What the task asks: Copy exactly the lines of the records below, and only those lines, beginning with the line that contains "apply wp_bind, wp_bind. quietly" and ending with the line that contains "apply wp_lift; [intros from Hfrom|eauto].".
━━━━━━━━━━━━━━━━
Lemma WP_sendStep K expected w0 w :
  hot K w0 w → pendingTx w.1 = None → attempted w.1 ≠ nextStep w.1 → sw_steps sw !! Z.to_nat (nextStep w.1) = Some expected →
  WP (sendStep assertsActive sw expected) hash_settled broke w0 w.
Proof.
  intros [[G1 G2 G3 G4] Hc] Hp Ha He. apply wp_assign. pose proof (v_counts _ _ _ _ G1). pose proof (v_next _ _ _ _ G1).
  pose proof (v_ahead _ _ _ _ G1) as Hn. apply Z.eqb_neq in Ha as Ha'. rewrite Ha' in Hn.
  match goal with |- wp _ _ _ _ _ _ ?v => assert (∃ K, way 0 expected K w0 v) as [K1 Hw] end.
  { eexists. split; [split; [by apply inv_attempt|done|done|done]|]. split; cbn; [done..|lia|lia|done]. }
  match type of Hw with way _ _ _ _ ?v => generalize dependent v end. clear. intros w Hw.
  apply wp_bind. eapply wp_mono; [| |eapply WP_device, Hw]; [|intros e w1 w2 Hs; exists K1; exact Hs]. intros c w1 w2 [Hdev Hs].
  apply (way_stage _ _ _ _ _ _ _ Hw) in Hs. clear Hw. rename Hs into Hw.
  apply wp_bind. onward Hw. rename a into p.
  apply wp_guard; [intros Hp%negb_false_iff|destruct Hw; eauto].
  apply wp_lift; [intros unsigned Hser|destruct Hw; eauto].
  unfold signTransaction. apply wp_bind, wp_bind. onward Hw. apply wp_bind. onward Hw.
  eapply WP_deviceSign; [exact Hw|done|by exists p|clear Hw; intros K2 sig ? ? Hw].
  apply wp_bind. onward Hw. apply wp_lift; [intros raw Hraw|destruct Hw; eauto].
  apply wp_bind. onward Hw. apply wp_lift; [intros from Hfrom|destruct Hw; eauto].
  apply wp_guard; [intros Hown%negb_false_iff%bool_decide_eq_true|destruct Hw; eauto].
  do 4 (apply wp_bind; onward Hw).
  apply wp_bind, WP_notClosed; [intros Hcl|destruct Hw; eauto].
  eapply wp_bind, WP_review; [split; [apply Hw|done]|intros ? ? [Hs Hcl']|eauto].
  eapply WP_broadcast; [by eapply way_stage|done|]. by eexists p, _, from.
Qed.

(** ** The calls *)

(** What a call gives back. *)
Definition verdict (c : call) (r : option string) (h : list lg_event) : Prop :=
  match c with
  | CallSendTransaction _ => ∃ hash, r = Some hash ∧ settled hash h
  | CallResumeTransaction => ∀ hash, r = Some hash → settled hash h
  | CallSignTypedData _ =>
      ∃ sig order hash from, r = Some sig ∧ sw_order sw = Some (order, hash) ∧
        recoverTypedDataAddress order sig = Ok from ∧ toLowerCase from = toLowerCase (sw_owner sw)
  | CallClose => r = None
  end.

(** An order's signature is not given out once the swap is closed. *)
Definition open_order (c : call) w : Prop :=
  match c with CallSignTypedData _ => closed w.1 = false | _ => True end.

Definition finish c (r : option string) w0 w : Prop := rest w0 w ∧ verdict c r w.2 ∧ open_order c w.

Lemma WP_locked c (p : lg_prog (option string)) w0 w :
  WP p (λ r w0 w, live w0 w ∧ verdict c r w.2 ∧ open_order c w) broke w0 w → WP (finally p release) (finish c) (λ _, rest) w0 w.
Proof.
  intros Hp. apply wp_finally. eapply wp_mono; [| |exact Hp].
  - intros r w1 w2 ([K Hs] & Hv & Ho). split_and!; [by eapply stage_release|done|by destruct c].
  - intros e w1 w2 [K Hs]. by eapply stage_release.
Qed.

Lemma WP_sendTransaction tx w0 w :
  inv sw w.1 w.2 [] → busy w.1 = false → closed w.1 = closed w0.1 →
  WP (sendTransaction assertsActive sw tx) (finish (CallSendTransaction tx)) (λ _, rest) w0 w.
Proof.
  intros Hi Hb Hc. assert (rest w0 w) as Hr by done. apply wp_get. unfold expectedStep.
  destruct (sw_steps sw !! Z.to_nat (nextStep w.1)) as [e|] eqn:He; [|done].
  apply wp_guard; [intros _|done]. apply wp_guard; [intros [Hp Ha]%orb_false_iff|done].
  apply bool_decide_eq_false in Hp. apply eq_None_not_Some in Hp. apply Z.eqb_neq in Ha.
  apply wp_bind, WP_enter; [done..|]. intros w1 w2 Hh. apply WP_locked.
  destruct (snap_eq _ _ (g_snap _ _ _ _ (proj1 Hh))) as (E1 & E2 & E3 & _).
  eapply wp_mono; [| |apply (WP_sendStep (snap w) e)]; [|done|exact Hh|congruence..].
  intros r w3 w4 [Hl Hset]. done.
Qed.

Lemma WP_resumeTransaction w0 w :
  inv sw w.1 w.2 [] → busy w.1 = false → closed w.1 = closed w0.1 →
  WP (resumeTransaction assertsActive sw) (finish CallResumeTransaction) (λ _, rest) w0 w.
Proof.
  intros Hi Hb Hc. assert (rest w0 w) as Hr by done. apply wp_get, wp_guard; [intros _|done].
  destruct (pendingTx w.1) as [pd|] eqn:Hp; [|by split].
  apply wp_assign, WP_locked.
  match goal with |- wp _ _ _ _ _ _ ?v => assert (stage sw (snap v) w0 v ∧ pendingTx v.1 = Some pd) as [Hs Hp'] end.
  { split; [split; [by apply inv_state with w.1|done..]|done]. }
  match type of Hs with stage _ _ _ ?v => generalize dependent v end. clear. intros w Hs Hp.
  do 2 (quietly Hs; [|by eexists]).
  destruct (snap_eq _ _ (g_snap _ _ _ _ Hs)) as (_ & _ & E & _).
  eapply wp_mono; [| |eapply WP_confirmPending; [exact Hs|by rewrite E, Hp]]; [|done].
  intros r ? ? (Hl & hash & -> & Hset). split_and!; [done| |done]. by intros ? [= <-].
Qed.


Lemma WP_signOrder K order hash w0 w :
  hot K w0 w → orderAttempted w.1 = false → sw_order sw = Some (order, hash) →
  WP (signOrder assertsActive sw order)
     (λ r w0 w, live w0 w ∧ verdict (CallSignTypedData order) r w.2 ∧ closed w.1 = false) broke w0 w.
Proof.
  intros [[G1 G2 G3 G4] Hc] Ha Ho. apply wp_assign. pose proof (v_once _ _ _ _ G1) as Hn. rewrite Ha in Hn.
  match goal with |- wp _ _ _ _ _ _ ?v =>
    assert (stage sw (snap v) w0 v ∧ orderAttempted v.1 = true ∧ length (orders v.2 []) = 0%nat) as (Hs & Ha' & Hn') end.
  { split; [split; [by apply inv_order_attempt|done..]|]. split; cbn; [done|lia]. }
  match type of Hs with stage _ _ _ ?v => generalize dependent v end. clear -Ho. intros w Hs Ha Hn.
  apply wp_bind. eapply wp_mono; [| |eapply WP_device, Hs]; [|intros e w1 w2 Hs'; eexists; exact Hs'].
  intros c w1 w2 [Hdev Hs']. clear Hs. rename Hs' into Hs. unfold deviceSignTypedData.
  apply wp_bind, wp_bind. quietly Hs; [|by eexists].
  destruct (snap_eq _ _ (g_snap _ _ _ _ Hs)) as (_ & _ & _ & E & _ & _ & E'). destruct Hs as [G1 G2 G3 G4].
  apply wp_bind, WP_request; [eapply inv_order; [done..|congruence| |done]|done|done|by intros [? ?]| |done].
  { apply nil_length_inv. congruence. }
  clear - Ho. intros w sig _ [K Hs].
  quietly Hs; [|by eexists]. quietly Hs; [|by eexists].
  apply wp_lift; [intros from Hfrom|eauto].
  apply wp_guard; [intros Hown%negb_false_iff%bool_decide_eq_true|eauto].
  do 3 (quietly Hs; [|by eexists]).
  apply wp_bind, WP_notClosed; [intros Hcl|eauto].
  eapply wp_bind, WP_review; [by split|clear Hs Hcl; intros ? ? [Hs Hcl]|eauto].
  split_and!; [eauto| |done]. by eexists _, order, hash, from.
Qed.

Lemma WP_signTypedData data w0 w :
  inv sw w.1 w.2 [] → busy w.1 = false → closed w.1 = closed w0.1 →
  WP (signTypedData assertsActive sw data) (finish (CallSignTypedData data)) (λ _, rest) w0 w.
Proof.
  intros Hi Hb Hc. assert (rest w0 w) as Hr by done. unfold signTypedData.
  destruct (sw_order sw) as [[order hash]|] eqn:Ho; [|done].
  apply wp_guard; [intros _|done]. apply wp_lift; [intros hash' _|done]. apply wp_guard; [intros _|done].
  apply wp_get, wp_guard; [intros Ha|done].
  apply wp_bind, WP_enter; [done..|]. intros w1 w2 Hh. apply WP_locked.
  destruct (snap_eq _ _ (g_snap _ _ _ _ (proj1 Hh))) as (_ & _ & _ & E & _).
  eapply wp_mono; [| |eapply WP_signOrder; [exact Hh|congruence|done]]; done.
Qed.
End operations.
━━━━━━━━━━━━━━━━
The answer:
  apply wp_bind, wp_bind. quietly Hs; [|by eexists].
  destruct (snap_eq _ _ (g_snap _ _ _ _ Hs)) as (_ & _ & _ & E & _ & _ & E'). destruct Hs as [G1 G2 G3 G4].
  apply wp_bind, WP_request; [eapply inv_order; [done..|congruence| |done]|done|done|by intros [? ?]| |done].
  { apply nil_length_inv. congruence. }
  clear - Ho. intros w sig _ [K Hs].
  quietly Hs; [|by eexists]. quietly Hs; [|by eexists].
  apply wp_lift; [intros from Hfrom|eauto].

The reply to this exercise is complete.